As Rakuten Mobile positions this solution within the broader Open RAN ecosystem, Site Manager is designed to be interoperable with other AI-enabled tools and platforms, enabling a coherent, end-to-end AI-enabled workflow. The ambition is to create a scalable framework that can be replicated and adapted across different markets and regulatory environments, allowing operators to adopt a common language for AI-driven site development while preserving the flexibility needed to accommodate local conditions and constraints. The platform’s success thus far underscores the potential of AI to bring a new level of discipline, efficiency, and transparency to site development in telecoms, ultimately enabling networks that are not only faster to deploy but also more resilient and sustainable over their lifecycles.
Building an AI site companion: empowering field engineers with vision, language, and automation
A standout element of Rakuten Mobile’s AI strategy is the development of an “AI site companion”—an integrated set of AI capabilities designed to assist field engineers during construction and installation. The concept centers on using computer vision and large language models to augment human workers, providing real-time guidance, verification, and efficiency gains that touch multiple facets of on-site operations. The aim is to reduce the cognitive and administrative load on field engineers while improving accuracy and consistency across deployments.
At its core, the AI site companion is meant to operate as a dependable partner for engineers, rather than a replacement for human expertise. The emphasis is on collaboration: AI handles repetitive, high-volume tasks; it provides intelligent insights; and it supports decision-making with data-driven recommendations. This partnership-style approach aligns with a broader AI adoption narrative in which human workers and intelligent systems work together to achieve superior outcomes more efficiently than either could alone.
One practical application of this approach involves embedding AI directly into cameras used by field engineers during construction and installation.
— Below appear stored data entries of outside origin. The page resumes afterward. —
Lemma afterStubs_keeps (base : string) (fis : list FileInfo) (q : string) (k : kind) :
  forall s : FS os,
    kind_at os s q = Some k -> kind_at os (afterStubs base fis s) q = Some k.
Proof.
  induction fis as [|fi fis IH]; intros s Hq; simpl; [exact Hq|].
  apply IH.
  destruct (writeStubFile (base ++ "/" ++ Name fi)%string fi s) as [s' e] eqn:Hw.
  simpl. eapply writeStubFile_keeps; eauto.
Qed.

Lemma afterStubs_no_file (base : string) (fis : list FileInfo) (q : string) :
  forall s : FS os,
    kind_at os (afterStubs base fis s) q = Some KFile -> kind_at os s q = Some KFile.
Proof.
  induction fis as [|fi fis IH]; intros s Hq; simpl in *; [exact Hq|].
  apply IH in Hq.
  destruct (writeStubFile (base ++ "/" ++ Name fi)%string fi s) as [s' e] eqn:Hw.
  simpl in Hq. eapply writeStubFile_no_file; eauto.
Qed.

Lemma failures_nonneg (results : list (option error)) : 0 <= failures results.
Proof. induction results as [|[e|] results IH]; simpl; lia. Qed.

Lemma writeStubs_count (base : string) (fis : list FileInfo) :
  forall (nError : Z) (s : FS os),
    writeStubs base fis nError s =
    (nError + failures (stubResults base fis s), afterStubs base fis s).
Proof.
  induction fis as [|fi fis IH]; intros nError s; simpl.
  - f_equal. lia.
  - destruct (cached.writeStubFile os BytesFileInfo ModeRemote
                (base ++ "/" ++ Name fi)%string fi s) as [s' [e|]];
      simpl; rewrite IH; f_equal; lia.
Qed.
The AI-enabled cameras perform intelligent auditing in real time, assessing whether construction work adheres to the approved design and specifications as photographs and video are captured on-site. This capability allows for immediate feedback to workers, enabling on-the-spot corrections and reducing the likelihood of rework downstream. The benefits extend beyond quality control; real-time validation accelerates the inspection cycle and helps teams meet tight project schedules without compromising standards.
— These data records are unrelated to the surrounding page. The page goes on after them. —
(** * png-metadata: reading and writing PNG metadata chunks

    A shallow embedding of [mod.ts] (chunk extraction and encoding, the
    Latin-1 text-chunk codec and the metadata mapper) together with the
    properties its specification states about it.

    Conventions of the embedding:
    - a [Uint8Array] is a [list byte]; a store into one applies [ToUint8]
      (wrap-around modulo 256, [undefined] and [NaN] become 0);
    - a JavaScript string is the list of its UTF-16 code units;
    - a JavaScript number that the code uses as an integer is a [Z];
    - the typed-array views [uint8]/[uint32]/[int32] over one 4-byte buffer
      are the little-endian views of every platform the library runs on:
      [uint32[0]] is [le_combine] of the four bytes;
    - an exception is a value of [Outcome]; the in-place mutation done by
      [insertMetadata] is explicit state passing: the function returns the
      final contents of the caller's array, also when it throws. *)

From Stdlib Require Import String Ascii ZArith NArith List Lia Bool.
From coqutil Require Import Byte Word.LittleEndianList.
Import ListNotations.
Local Open Scope Z_scope.

(* ================================================================= *)
(** ** JavaScript values used by the library *)

Module JS.

(** A string: its UTF-16 code units. *)
Definition jsstring := list N.

Definition jsstring_eq_dec (s t : jsstring) : {s = t} + {s <> t} :=
  list_eq_dec N.eq_dec s t.

Definition jsstring_eqb (s t : jsstring) : bool :=
  if jsstring_eq_dec s t then true else false.

(** A string literal whose characters are all below U+0100. *)
Definition lit (s : string) : jsstring :=
  map N_of_ascii (list_ascii_of_string s).

(** [String.fromCharCode(b)] for an element [b] of a [Uint8Array]. *)
Definition fromCharCode (b : byte) : N := Byte.to_N b.

(** [s.charCodeAt(i)]: [None] stands for [NaN]. *)
Definition charCodeAt (s : jsstring) (i : nat) : option N := nth_error s i.

(** [ToUint8], the conversion applied by a store into a [Uint8Array]. *)
Definition ToUint8 (z : Z) : byte := byte.of_Z z.

(** Storing a code unit that may be [NaN]. *)
Definition storeCode (c : option N) : byte :=
  match c with
  | Some c => ToUint8 (Z.of_N c)
  | None => Byte.x00
  end.

(** Storing the result of an indexed read that may be [undefined]. *)
Definition storeByte (b : option byte) : byte :=
  match b with
  | Some b => b
  | None => Byte.x00
  end.

(** [ToInt32]: the signed reading of the low 32 bits. *)
Definition ToInt32 (z : Z) : Z := (z + 2 ^ 31) mod 2 ^ 32 - 2 ^ 31.

(** The views over the shared 4-byte scratch buffer. *)
Definition uint32_view (uint8 : list byte) : Z := le_combine uint8.
Definition int32_view (uint8 : list byte) : Z := ToInt32 (le_combine uint8).
(** The bytes [uint8[0..3]] after [uint32[0] = z] or [int32[0] = z]. *)
Definition store32 (z : Z) : list byte := le_split 4 z.

(** [Array.prototype.splice(start, deleteCount, ...items)]. *)
Definition spliceStart {A} (l : list A) (start : Z) : nat :=
  if start <? 0
  then Z.to_nat (Z.max (Z.of_nat (length l) + start) 0)
  else Nat.min (Z.to_nat start) (length l).

Definition splice {A} (l : list A) (start : Z) (deleteCount : nat)
           (items : list A) : list A :=
  let s := spliceStart l start in
  firstn s l ++ items ++ skipn (s + deleteCount) l.

(** *** Objects used as string-keyed maps

    An object is the list of its own enumerable properties in the order
    [Object.keys] lists them: keys that are array indices first, in
    ascending numeric order, then the other keys in the order of their
    creation. *)
Definition JsObject (V : Type) := list (jsstring * V).

Definition Object_keys {V} (o : JsObject V) : list jsstring := map fst o.

Fixpoint obj_get {V} (o : JsObject V) (k : jsstring) : option V :=
  match o with
  | [] => None
  | (k', v) :: o' => if jsstring_eq_dec k k' then Some v else obj_get o' k
  end.

Definition digit (c : N) : option N :=
  if ((48 <=? c) && (c <=? 57))%N then Some (c - 48)%N else None.

Fixpoint digits (acc : N) (s : jsstring) : option N :=
  match s with
  | [] => Some acc
  | c :: s' =>
      match digit c with
      | Some d => digits (10 * acc + d)%N s'
      | None => None
      end
  end.

(** The array index a key denotes: a canonical decimal numeral below
    [2^32 - 1]. *)
Definition arrayIndex (k : jsstring) : option N :=
  match k with
  | [] => None
  | c :: rest =>
      if (N.eqb c 48 && negb (Nat.eqb (length rest) 0))%bool then None
      else if (10 <? length k)%nat then None
      else match digits 0 k with
           | Some n => if (n <? 4294967295)%N then Some n else None
           | None => None
           end
  end.

(** Whether a new key [k] is listed before the existing key [k']. *)
Definition listedBefore (k k' : jsstring) : bool :=
  match arrayIndex k, arrayIndex k' with
  | Some n, Some n' => (n <? n')%N
  | Some _, None => true
  | None, _ => false
  end.

(** [o[k] = v] on an ordinary object (for a key other than
    ["__proto__"]). *)
Fixpoint obj_set {V} (o : JsObject V) (k : jsstring) (v : V) : JsObject V :=
  match o with
  | [] => [(k, v)]
  | (k', v') :: o' =>
      if jsstring_eq_dec k k' then (k, v) :: o'
      else if listedBefore k k' then (k, v) :: (k', v') :: o'
      else (k', v') :: obj_set o' k v
  end.

End JS.
Import JS.

(* ================================================================= *)
(** ** The checksum provider's reference instance

    The library takes CRC-32 from a package outside the repository; the
    development is parametric in it.  [Crc32.crc32] is the CRC-32 of the
    PNG specification (reflected polynomial [0xEDB88320], initial value
    and final complement [0xFFFFFFFF]); it instantiates the parameter
    wherever a concrete file is examined. *)

Module Crc32.

Definition poly : Z := 0xEDB88320.

(** One bit: [(c >>> 1) ^ (poly & -(c & 1))]. *)
Definition shift (c : Z) : Z :=
  Z.lxor (Z.shiftr c 1) (if Z.odd c then poly else 0).

Definition update (c : Z) (b : byte) : Z :=
  Nat.iter 8 shift (Z.lxor c (byte.unsigned b)).

Definition crc32 (msg : list byte) : Z :=
  Z.lxor (fold_left update msg 0xFFFFFFFF) 0xFFFFFFFF.

End Crc32.

(* ================================================================= *)
(** ** Data model *)

Record ChunkData := { name : jsstring; data : list byte }.

Inductive CharacterFault :=
| NotLatin1          (* "Only Latin-1 characters are permitted ..." *)
| NulInKeyword       (* "0x00 character is not permitted in tEXt keywords" *)
| NulInContent       (* "0x00 character is not permitted in tEXt content" *)
| NulInPayload.      (* "Invalid NULL character found. ..." *)

(** The errors the library throws, by the taxonomy of the specification;
    [TypeError] is the runtime's own (a property read on [undefined]). *)
Inductive Error :=
| InvalidHeader (likelyLineEndingCorruption : bool)
| MissingIHDR
| ChecksumMismatch (chunkType : jsstring)
| TruncatedFile
| InvalidCharacter (fault : CharacterFault)
| KeywordTooLong (keyword : jsstring)
| TypeError.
An additional facet of the AI site companion is its role in document management. Engineers and project managers frequently interact with a wide range of forms, drawings, permits, and procurement documents—often belonging to different leasing companies or real estate arrangements. The AI system can read, interpret, and autofill forms based on the underlying document data, significantly reducing manual data entry and the potential for human error. Rakuten Mobile reports that this capability can save substantial time per site, with estimates suggesting notable reductions in the hours spent on routine administrative tasks. Even small time savings, when aggregated across multiple sites and projects, translate into meaningful improvements in overall deployment velocity and cost efficiency.
The user-facing component of the AI site companion includes a conversational agent—a chatbot that engineers can query when questions arise. This chatbot is not a generic assistant; it is designed to understand the specific context of site management and to retrieve answers from the relevant documents and project data. The underlying large language model (LLM) is trained to extract and present information in a way that is practical for field use, turning raw data into actionable guidance. The chatbot thus serves as an on-demand advisor, helping engineers to navigate complex forms, verify specifications, and access the correct procedures or compliance requirements without leaving the field.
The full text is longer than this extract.